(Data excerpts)

Definition NormalizedPolicy (p : GoPolicy) : GoPolicy :=
  let quiesce := ToLower (TrimSpace (gp_quiesce p)) in
  mkGoPolicy (if empty quiesce then QuiesceNone else quiesce)
    (normalizeList ToLower (gp_excludeDisks p)) (normalizeList (λ s, s) (gp_excludePaths p))
    (gp_retryCount p) (if gp_retryDelay p =? 0 then DefaultRetryDelayMinutes else gp_retryDelay p) (gp_maxDuration p)
    (tidyWindow (gp_window p)) (TrimSpace (gp_preScript p)) (TrimSpace (gp_postScript p))
    (if gp_scriptTimeout p =? 0 then DefaultScriptTimeoutSecs else gp_scriptTimeout p) (gp_uploadLimit p).

(** [JobPolicy.UnmarshalJSON]. *)
Definition decPolicy (v : jsval) : option GoPolicy :=
  match v with
  | VUndef | VNull => Some DefaultPolicy
  | VObj _ =>
      quiesce ← dec_ptr dec_string (get v "quiesce");
      disks ← dec_strings (get v "excludeDisks");
      paths ← dec_strings (get v "excludePaths");
      count ← dec_ptr dec_int (get v "retryCount");
      delay ← dec_ptr dec_int (get v "retryDelayMinutes");
      duration ← dec_ptr dec_int (get v "maxDurationMinutes");
      window ← dec_ptr dec_window (get v "window");
      pre ← dec_ptr dec_string (get v "preScript");
      post ← dec_ptr dec_string (get v "postScript");
      timeout ← dec_ptr dec_int (get v "scriptTimeoutSeconds");
      limit ← dec_ptr dec_int (get v "uploadLimitMbpsOverride");
      Some (NormalizedPolicy
        (mkGoPolicy (default QuiesceNone ((λ q, ToLower (TrimSpace q)) <$> quiesce)) disks paths (default 0 count)
           (default DefaultRetryDelayMinutes delay) (default 0 duration) window (default [] pre) (default [] post)
           (default DefaultScriptTimeoutSecs timeout) (default 0 limit)))
  | _ => None
  end.

Definition ValidDiskKey (v : bytes) : bool :=
  let v := ToLower (TrimSpace v) in
  match List.find (λ prefix, starts_with prefix v) diskKeyPrefixes with
  | Some prefix => allDigits (drop (length prefix) v)
  | None => false
  end.

(** [if len(list) > 0 && kind != only]. *)
Definition foreign (list : list bytes) (kind only : bytes) : bool := negb (is_nil list) && negb (str_eqb kind only).

(** [JobPolicy.Validate]. *)
Definition ValidatePolicy (kind : bytes) (p : GoPolicy) : option PolicyError :=
  let p := NormalizedPolicy p in
  if negb (str_eqb (gp_quiesce p) QuiesceNone || str_eqb (gp_quiesce p) QuiesceGuestAgent) then Some (BadQuiesce (gp_quiesce p))
  else if foreign (gp_excludeDisks p) kind SourceVM then Some DisksOfAgent
  else match List.find (λ d, negb (ValidDiskKey d)) (gp_excludeDisks p) with
  | Some d => Some (BadDiskKey d)
  | None =>
  if foreign (gp_excludePaths p) kind SourceAgent then Some PathsOfVm
  else match List.find (λ g, negb (validateGlob g)) (gp_excludePaths p) with
  | Some g => Some (BadPattern g)
  | None =>
  if negb (within 0 MaxRetryCount (gp_retryCount p)) then Some (RetryCountRange (gp_retryCount p))
  else if negb (within 1 MaxRetryDelayMinutes (gp_retryDelay p)) then Some (RetryDelayRange (gp_retryDelay p))
  else if negb (within 0 MaxRunDurationMinutes (gp_maxDuration p)) then Some (DurationRange (gp_maxDuration p))
  else match gp_window p ≫= ValidateWindow with
  | Some e => Some e
  | None =>
  if negb (within 1 MaxScriptTimeoutSecs (gp_scriptTimeout p)) then Some (TimeoutRange (gp_scriptTimeout p))
  else if negb (within MinUploadLimitMbps MaxUploadLimitMbps (gp_uploadLimit p)) then Some (UploadRange (gp_uploadLimit p))
  else None
  end end end.
End policy.

(** ** Jobs *)

Record JobRecord := mkJobRecord {
  jr_id : bytes; jr_name : bytes; jr_kind : bytes; jr_targetID : bytes; jr_schedule : GoSchedule; jr_retention : RetentionPolicy;
  jr_policy : GoPolicy; jr_enabled : bool; jr_sources : list GoJobSource; jr_tagFilter : bytes;
}.

(** A request body; nil for a field that is absent or null. *)
Record jobRequest := mkJobRequest {
  rq_name : option bytes; rq_kind : option bytes; rq_targetID : option bytes; rq_schedule : option GoSchedule;
  rq_retention : option RetentionPolicy; rq_policy : option GoPolicy; rq_enabled : option bool;
  rq_sources : option (list GoJobSource); rq_tagFilter : option bytes;
}.

(** [json.Unmarshal] of one source, and [JobSources.UnmarshalJSON]: a list, or
    a bare object. *)
Definition decSource (v : jsval) : option GoJobSource :=
  match v with
  | VObj _ =>
      host ← dec_string (get v "hostId"); vmid ← dec_int (get v "vmid"); name ← dec_string (get v "name");
      agent ← dec_string (get v "agentId"); paths ← dec_strings (get v "paths"); Some (mkJobSrc host vmid name agent paths)
  | VUndef | VNull => Some (mkJobSrc [] 0 [] [] [])
  | _ => None
  end.

Definition decSources (v : jsval) : option (list GoJobSource) :=
  match v with
  | VUndef | VNull => Some []
  | VObj _ => (λ one, [one]) <$> decSource v
  | VArr l => mapM decSource l
  | _ => None
  end.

◆ **Description of the task**: Transcribe every record. Match each line exactly.

◆ **Answer box**:
Definition NormalizedPolicy (p : GoPolicy) : GoPolicy :=
  let quiesce := ToLower (TrimSpace (gp_quiesce p)) in
  mkGoPolicy (if empty quiesce then QuiesceNone else quiesce)
    (normalizeList ToLower (gp_excludeDisks p)) (normalizeList (λ s, s) (gp_excludePaths p))
    (gp_retryCount p) (if gp_retryDelay p =? 0 then DefaultRetryDelayMinutes else gp_retryDelay p) (gp_maxDuration p)
    (tidyWindow (gp_window p)) (TrimSpace (gp_preScript p)) (TrimSpace (gp_postScript p))
    (if gp_scriptTimeout p =? 0 then DefaultScriptTimeoutSecs else gp_scriptTimeout p) (gp_uploadLimit p).

(** [JobPolicy.UnmarshalJSON]. *)
Definition decPolicy (v : jsval) : option GoPolicy :=
  match v with
  | VUndef | VNull => Some DefaultPolicy
  | VObj _ =>
      quiesce ← dec_ptr dec_string (get v "quiesce");
      disks ← dec_strings (get v "excludeDisks");
      paths ← dec_strings (get v "excludePaths");
      count ← dec_ptr dec_int (get v "retryCount");
      delay ← dec_ptr dec_int (get v "retryDelayMinutes");
      duration ← dec_ptr dec_int (get v "maxDurationMinutes");
      window ← dec_ptr dec_window (get v "window");
      pre ← dec_ptr dec_string (get v "preScript");
      post ← dec_ptr dec_string (get v "postScript");
      timeout ← dec_ptr dec_int (get v "scriptTimeoutSeconds");
      limit ← dec_ptr dec_int (get v "uploadLimitMbpsOverride");
      Some (NormalizedPolicy
        (mkGoPolicy (default QuiesceNone ((λ q, ToLower (TrimSpace q)) <$> quiesce)) disks paths (default 0 count)
           (default DefaultRetryDelayMinutes delay) (default 0 duration) window (default [] pre) (default [] post)
           (default DefaultScriptTimeoutSecs timeout) (default 0 limit)))
  | _ => None
  end.

Definition ValidDiskKey (v : bytes) : bool :=
  let v := ToLower (TrimSpace v) in
  match List.find (λ prefix, starts_with prefix v) diskKeyPrefixes with
  | Some prefix => allDigits (drop (length prefix) v)
  | None => false
  end.

(** [if len(list) > 0 && kind != only]. *)
Definition foreign (list : list bytes) (kind only : bytes) : bool := negb (is_nil list) && negb (str_eqb kind only).

(** [JobPolicy.Validate]. *)
Definition ValidatePolicy (kind : bytes) (p : GoPolicy) : option PolicyError :=
  let p := NormalizedPolicy p in
  if negb (str_eqb (gp_quiesce p) QuiesceNone || str_eqb (gp_quiesce p) QuiesceGuestAgent) then Some (BadQuiesce (gp_quiesce p))
  else if foreign (gp_excludeDisks p) kind SourceVM then Some DisksOfAgent
  else match List.find (λ d, negb (ValidDiskKey d)) (gp_excludeDisks p) with
  | Some d => Some (BadDiskKey d)
  | None =>
  if foreign (gp_excludePaths p) kind SourceAgent then Some PathsOfVm
  else match List.find (λ g, negb (validateGlob g)) (gp_excludePaths p) with
  | Some g => Some (BadPattern g)
  | None =>
  if negb (within 0 MaxRetryCount (gp_retryCount p)) then Some (RetryCountRange (gp_retryCount p))
  else if negb (within 1 MaxRetryDelayMinutes (gp_retryDelay p)) then Some (RetryDelayRange (gp_retryDelay p))
  else if negb (within 0 MaxRunDurationMinutes (gp_maxDuration p)) then Some (DurationRange (gp_maxDuration p))
  else match gp_window p ≫= ValidateWindow with
  | Some e => Some e
  | None =>
  if negb (within 1 MaxScriptTimeoutSecs (gp_scriptTimeout p)) then Some (TimeoutRange (gp_scriptTimeout p))
  else if negb (within MinUploadLimitMbps MaxUploadLimitMbps (gp_uploadLimit p)) then Some (UploadRange (gp_uploadLimit p))
  else None
  end end end.
End policy.

(** ** Jobs *)

Record JobRecord := mkJobRecord {
  jr_id : bytes; jr_name : bytes; jr_kind : bytes; jr_targetID : bytes; jr_schedule : GoSchedule; jr_retention : RetentionPolicy;
  jr_policy : GoPolicy; jr_enabled : bool; jr_sources : list GoJobSource; jr_tagFilter : bytes;
}.

(** A request body; nil for a field that is absent or null. *)
Record jobRequest := mkJobRequest {
  rq_name : option bytes; rq_kind : option bytes; rq_targetID : option bytes; rq_schedule : option GoSchedule;
  rq_retention : option RetentionPolicy; rq_policy : option GoPolicy; rq_enabled : option bool;
  rq_sources : option (list GoJobSource); rq_tagFilter : option bytes;
}.

(** [json.Unmarshal] of one source, and [JobSources.UnmarshalJSON]: a list, or
    a bare object. *)
Definition decSource (v : jsval) : option GoJobSource :=
  match v with
  | VObj _ =>
      host ← dec_string (get v "hostId"); vmid ← dec_int (get v "vmid"); name ← dec_string (get v "name");
      agent ← dec_string (get v "agentId"); paths ← dec_strings (get v "paths"); Some (mkJobSrc host vmid name agent paths)
  | VUndef | VNull => Some (mkJobSrc [] 0 [] [] [])
  | _ => None
  end.

Definition decSources (v : jsval) : option (list GoJobSource) :=
  match v with
  | VUndef | VNull => Some []
  | VObj _ => (λ one, [one]) <$> decSource v
  | VArr l => mapM decSource l
  | _ => None
  end.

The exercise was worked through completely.